Traditional non-linear digital video editing systems create output clips frame-by-frame, by reading input clips, performing transformations, rendering titles or effects, and then writing individual frames to an output file. This output file must then be streamed to media consumers.
There are several problems with this approach. First, to splice multiple videos together into an edited video, all video files must be stored locally, and must be of sufficiently high quality that recompression for re-streaming will not result in noticeable quality loss. Second, when the edited video is created, it must be stored in addition to the input clips, and that consumes video space proportional to its length. Creating multiple edits of the same input videos consumes additional storage. This makes mass customization impractical. Third, when the input videos are composited to create the output video, every frame of the output must be rendered at the exact frame size and format of the output video. This requires that input videos using different resolutions, color spaces, and frame-rates be upscaled, downscaled, color-space converted, and/or re-timed to match the output media type. Finally, even if the original videos are available via network streams, delivering the edited output video to a consumer requires that the output video be hosted (served on a network) as well.
There is a technology component in Windows XP® software called the Video Mixing Renderer 9 (VMR9), part of the DirectShow® API. In DirectShow®, all streaming media files are played by constructs called “filter graphs,” in which a directed graph is created of several media “filters.” For example: This graph might start with a “file reader filter” (or a “network reader filter,” in a network streaming case) to define an AVI input stream of bits (from disk or network, respectively). This stream then passes through an AVI splitter filter to convert the AVI format file into a series of raw media streams, followed by a video decoder filter to convert compressed video into uncompressed RGB (or YUV) video buffers, and finally a video renderer to actually draw the video on the screen.
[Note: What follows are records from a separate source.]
(** * twisted.spread.flavors: flavors of remotely accessible objects

    A shallow embedding of [twisted/spread/flavors.py] (Perspective Broker):
    the [jellyFor] methods of the flavors, the reconstruction side
    ([RemoteCopy], [RemoteCache], [unjellyCached], [unjellyLCache]) and the
    finalizer that drives distributed reference counting.

    Python objects live in an explicit heap: an instance is a class together
    with a reference to its attribute dictionary, so that the aliasing created
    by [cProxy.__dict__ = self.__dict__] is visible.  Methods are programs of
    a small state-and-exception monad over that heap. *)

From stdpp Require Import base gmap strings list functions.
From Stdlib Require Import ZArith Lia.

Set Warnings "-register-all".
Open Scope Z_scope.
Open Scope string_scope.

(** ** Values and the heap *)

(** Object identities, as observed through the [id] builtin. *)
Definition addr := positive.
(** Identity of a broker (one per connection). *)
Definition conn := positive.

(** Python values reaching this module: data, s-expressions (lists and tuples
    of values), and references to instances, dictionaries and brokers. *)
Inductive value :=
| VNone
| VInt (n : Z)
| VStr (s : string)
| VList (l : list value)
| VTuple (l : list value)
| VObj (a : addr)
| VDict (d : addr)
| VBroker (c : conn).

(** The classes of this module, by the [jellyFor]/[unjellyFor] they inherit;
    [FPlain] for classes outside the hierarchy ([_Dummy], observers). *)
Inductive flavor :=
| FSerializable | FReferenceable | FRoot | FViewPoint | FViewable
| FCopyable | FCacheable | FRemoteCopy | FRemoteCache | FPlain.

Record pyclass := PyClass { cname : string; cflavor : flavor }.
(** C5. [commit_cached] can be called again and again: on an empty buffer it
    does nothing; when it succeeds it has written the buffered rows in one
    statement and emptied the buffer, so the next call writes nothing; when
    it raises, the buffer and the table are as they were. *)
Theorem commit_cached_repeatable (self : KV) :
  (cache_values self = [] -> commit_cached self = (Ok tt, self))
  /\ (cache_values self <> [] ->
      forall self', commit_cached self = (Ok tt, self') ->
        exists rs,
          bind_rows (cache_values self) = Some rs
          /\ rows (conn self') = fold_left replace_row rs (rows (conn self))
          /\ (forall r, In r rs ->
                exists r', In r' (rows (conn self')) /\ key r' = key r /\ In r' rs)
          /\ cache_values self' = [] /\ cache_row_count self' = 0%nat
          /\ commit_cached self' = (Ok tt, self'))
  /\ (forall e self', commit_cached self = (Raise e, self') -> self' = self)
  /\ (buffer_ok self = true -> writable (conn self) = true ->
      exists self', commit_cached self = (Ok tt, self'))
  /\ (cache_values self <> [] -> writable (conn self) = false ->
      exists e, commit_cached self = (Raise e, self)).
Proof.
  split; [|split; [|split; [|split]]].
  - intro E. unfold commit_cached. now rewrite E.
  - intros Hne self' H. unfold commit_cached, insert_or_replace in H.
    destruct (cache_values self) as [|p ps] eqn:E; [now elim Hne|].
    destruct (Nat.eqb _ 0); [discriminate H|].
    destruct (negb _); [discriminate H|].
    destruct (bind_rows (p :: ps)) as [rs|]; [|discriminate H].
    destruct (writable (conn self)); [|discriminate H].
    injection H as <-. exists rs. cbn [conn rows cache_values cache_row_count].
    repeat split. apply SqliteFacts.fold_replace_row_In.
  - intros e self' H. unfold commit_cached in H.
    destruct (cache_values self); [discriminate H|].
    destruct (insert_or_replace _ _ _); [discriminate H|].
    now injection H as _ <-.
  - intros Hbuf Hw.
    destruct (KVFacts.buffer_ok_rows self Hbuf) as (rs & Hb & Hlen & _).
    destruct (cache_values self) as [|p ps] eqn:E.
    + exists self. unfold commit_cached. now rewrite E.
    + eexists. apply (KVFacts.commit_cached_ok self rs); try assumption.
      * rewrite E. discriminate.
      * now rewrite E.
  - intros Hne Hw. unfold commit_cached, insert_or_replace.
    destruct (cache_values self) as [|p ps] eqn:E; [now elim Hne|].
    destruct (Nat.eqb _ 0); [now eexists|].
    destruct (negb _); [now eexists|].
    destruct (bind_rows (p :: ps)); [|now eexists].
    rewrite Hw. now eexists.
Qed.

(* ------------------------------------------------------------------------- *)
(** ** The memoizing wrapper *)

Module MemoizeFacts.
Import Json Sqlite KVStore Memoize.

Section Zoned.
Context {tz : Datetime.Zone}.

Lemma get_no_save (now : Z) (k : string) (default : pyval) (self : KV) :
  snd (get now k default false self) = self.
Proof.
  unfold get. destruct (negb _); [reflexivity|].
  now destruct (fetchone _).
Qed.

Lemma world_eta (w : world) : Build_world (db w) (calls w) = w.
Proof. now destruct w. Qed.

(** A cached value other than [None] is returned and nothing else happens. *)
Lemma wrapper_hit (ttl_seconds : Z) (func : pyfunc) (now_get now_put : Z)
    (args : list pyval) (kwargs : list (string * pyval)) (w : world)
    (h : string) (response : pyval) :
  hash_function_args args kwargs = Ok h ->
  fst (get now_get (memo_key (hash_function_name func) h) PyNone false (__init__ (db w)))
  = Ok response ->
  is_none response = false ->
  wrapper ttl_seconds func now_get now_put args kwargs w = (Ok response, w).
Proof.
  intros Hh Hget Hnone. unfold wrapper. rewrite Hh.
  pose proof (get_no_save now_get (memo_key (hash_function_name func) h) PyNone
                (__init__ (db w))) as Hself.
  destruct (get now_get _ PyNone false (__init__ (db w))) as [res kv1].
  cbn [fst snd] in Hget, Hself. subst res kv1.
  rewrite Hnone. cbn [negb close __init__ conn]. now rewrite world_eta.
Qed.

(** On [None] from the store the function is called and its result is put. *)
Lemma wrapper_miss (ttl_seconds : Z) (func : pyfunc) (now_get now_put : Z)
    (args : list pyval) (kwargs : list (string * pyval)) (w : world)
    (h : string) (result : pyval) :
  hash_function_args args kwargs = Ok h ->
  fst (get now_get (memo_key (hash_function_name func) h) PyNone false (__init__ (db w)))
  = Ok PyNone ->
  call func args kwargs = Ok result ->
  wrapper ttl_seconds func now_get now_put args kwargs w
  = let called := (calls w ++ [(args, kwargs)])%list in
    match put now_put (memo_key (hash_function_name func) h) result (Some ttl_seconds)
            (__init__ (db w)) with
    | (Raise e, kv2) => (Raise e, Build_world (close kv2) called)
    | (Ok _, kv2) => (Ok result, Build_world (close kv2) called)
    end.
Proof.
  intros Hh Hget Hcall. unfold wrapper. rewrite Hh.
  pose proof (get_no_save now_get (memo_key (hash_function_name func) h) PyNone
                (__init__ (db w))) as Hself.
  destruct (get now_get _ PyNone false (__init__ (db w))) as [res kv1].
  cbn [fst snd] in Hget, Hself. subst res kv1.
  cbn [is_none negb]. now rewrite Hcall.
Qed.

Lemma append_inj (p a b : string) : p ++ a = p ++ b -> a = b.
Proof.
  induction p as [|c p IH]; cbn [append]; intro H; [exact H|].
  injection H as H. now apply IH.
Qed.

Lemma memo_key_inj (name h h' : string) : memo_key name h = memo_key name h' -> h = h'.
Proof.
  unfold memo_key. intro H.
  now apply append_inj, append_inj, append_inj in H.
Qed.

(** What the store answers for one key does not depend on a row put under
    another key. *)
Lemma get_other_key (now : Z) (k : string) (default : pyval) (db db' : connection)
    (r : row) :
  key r <> k -> rows db' = replace_row (rows db) r ->
  fst (get now k default false (__init__ db')) = fst (get now k default false (__init__ db)).
Proof.
  intros Hk Hrows. unfold get. cbn [__init__ conn]. rewrite Hrows.
  rewrite (SqliteFacts.select_value_other _ r k _ Hk).
  destruct (negb _); [reflexivity|]. now destruct (fetchone _).
Qed.

End Zoned.

End MemoizeFacts.

(** C2, as the code has it. When the result of the wrapped function cannot be
    serialized, the wrapper has called the function, stores nothing and
    raises [TypeError]: the computed result does not reach the caller. *)
Theorem unserializable_result_raises {tz : Datetime.Zone} (ttl_seconds : Z) (func : pyfunc)
    (now_get now_put : Z) (args : list pyval) (kwargs : list (string * pyval))
    (w : world) (h : string) (result : pyval) :
  hash_function_args args kwargs = Ok h ->
  fst (get now_get (memo_key (hash_function_name func) h) PyNone false (__init__ (db w)))
  = Ok PyNone ->
  call func args kwargs = Ok result ->
  serializable result = false ->
  wrapper ttl_seconds func now_get now_put args kwargs w
  = (Raise TypeError, Build_world (db w) (calls w ++ [(args, kwargs)])%list).
Proof.
  intros Hh Hmiss Hcall Hs.
  rewrite (MemoizeFacts.wrapper_miss ttl_seconds func now_get now_put args kwargs w h result
             Hh Hmiss Hcall).
  cbv zeta. now rewrite (KVFacts.put_raises _ _ _ _ _ Hs).
Qed.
The Microsoft VMR9 is a built-in proprietary video renderer that draws video frames to Direct3D® hardware surfaces. A “surface” is an image that is (typically) stored entirely in ultra-high-performance graphics controller memory, and can be drawn onto one or more triangles as part of a fully hardware-accelerated rendering pipeline. The primary goal of the VMR9 is to allow video to be rendered into these surfaces, then delivered to the application hosting the VMR9's filter graph for inclusion in a Direct3D® rendered scene. The advantage of this approach is that many highly cpu-intensive operations, such as de-interlacing the output video, re-sizing it (using bilinear or bicubic resampling), color correcting it, etc., are all performed virtually for free by modern consumer graphics hardware, and most of these operations are complete before the video surface even becomes available to the application programmer.
The VMR9 has a mode of operation called “mixing mode,” in which a small number of video streams can be “mixed,” or composited, together at rendering time. The streams can vary in frame size, frame rate, and other media-type parameters. When frames are issued to the renderer by upstream filters (such as the compressed video decoder), it composites the frames together and generates a single Direct3D® surface containing the composite. The user can control alpha channel values, source and destination rectangles for each input video stream.
There is a significant deficiency to this approach, beyond the simple issue that the performance of the compositing operation tends to be poor: DirectShow® requires that all input streams to the VMR9 be members of the same filter graph, and thus must all share the same stream clock. This sharing of the stream clock means that if several different video clips are all rendered to inputs on a single VMR9, and the filter graph is told to seek to 1:30 on its media timeline, each video clip will seek to 1:30. The same holds for playback rate; it is not possible to change the playback rate (for example, 70% of real-time) for one stream without changing it for all streams. Finally, one stream cannot be paused, stopped, or rewound independently of the others.
Suppose that a user wants to create an edited video that consists entirely of streaming video currently available on the Internet (or a private sub-network or local disk), while adding his own effects, transitions, and titles, and determining exactly which subsections of the original files he would like to include in the output. Such an operation is essentially impossible today: as described above, the user would need to obtain editable, local copies of each input video, then render the output frame-by-frame using a nonlinear video editor, and finally, compress it and re-stream it for delivery to his audience. Even if the compositing features of the existing VMR9 were leveraged to provide simple alpha blending, movement effects, and primitive transitions, the input videos would all still play on the same stream clock and thus the user would not have control over the timelines of the input videos with respect to the output video.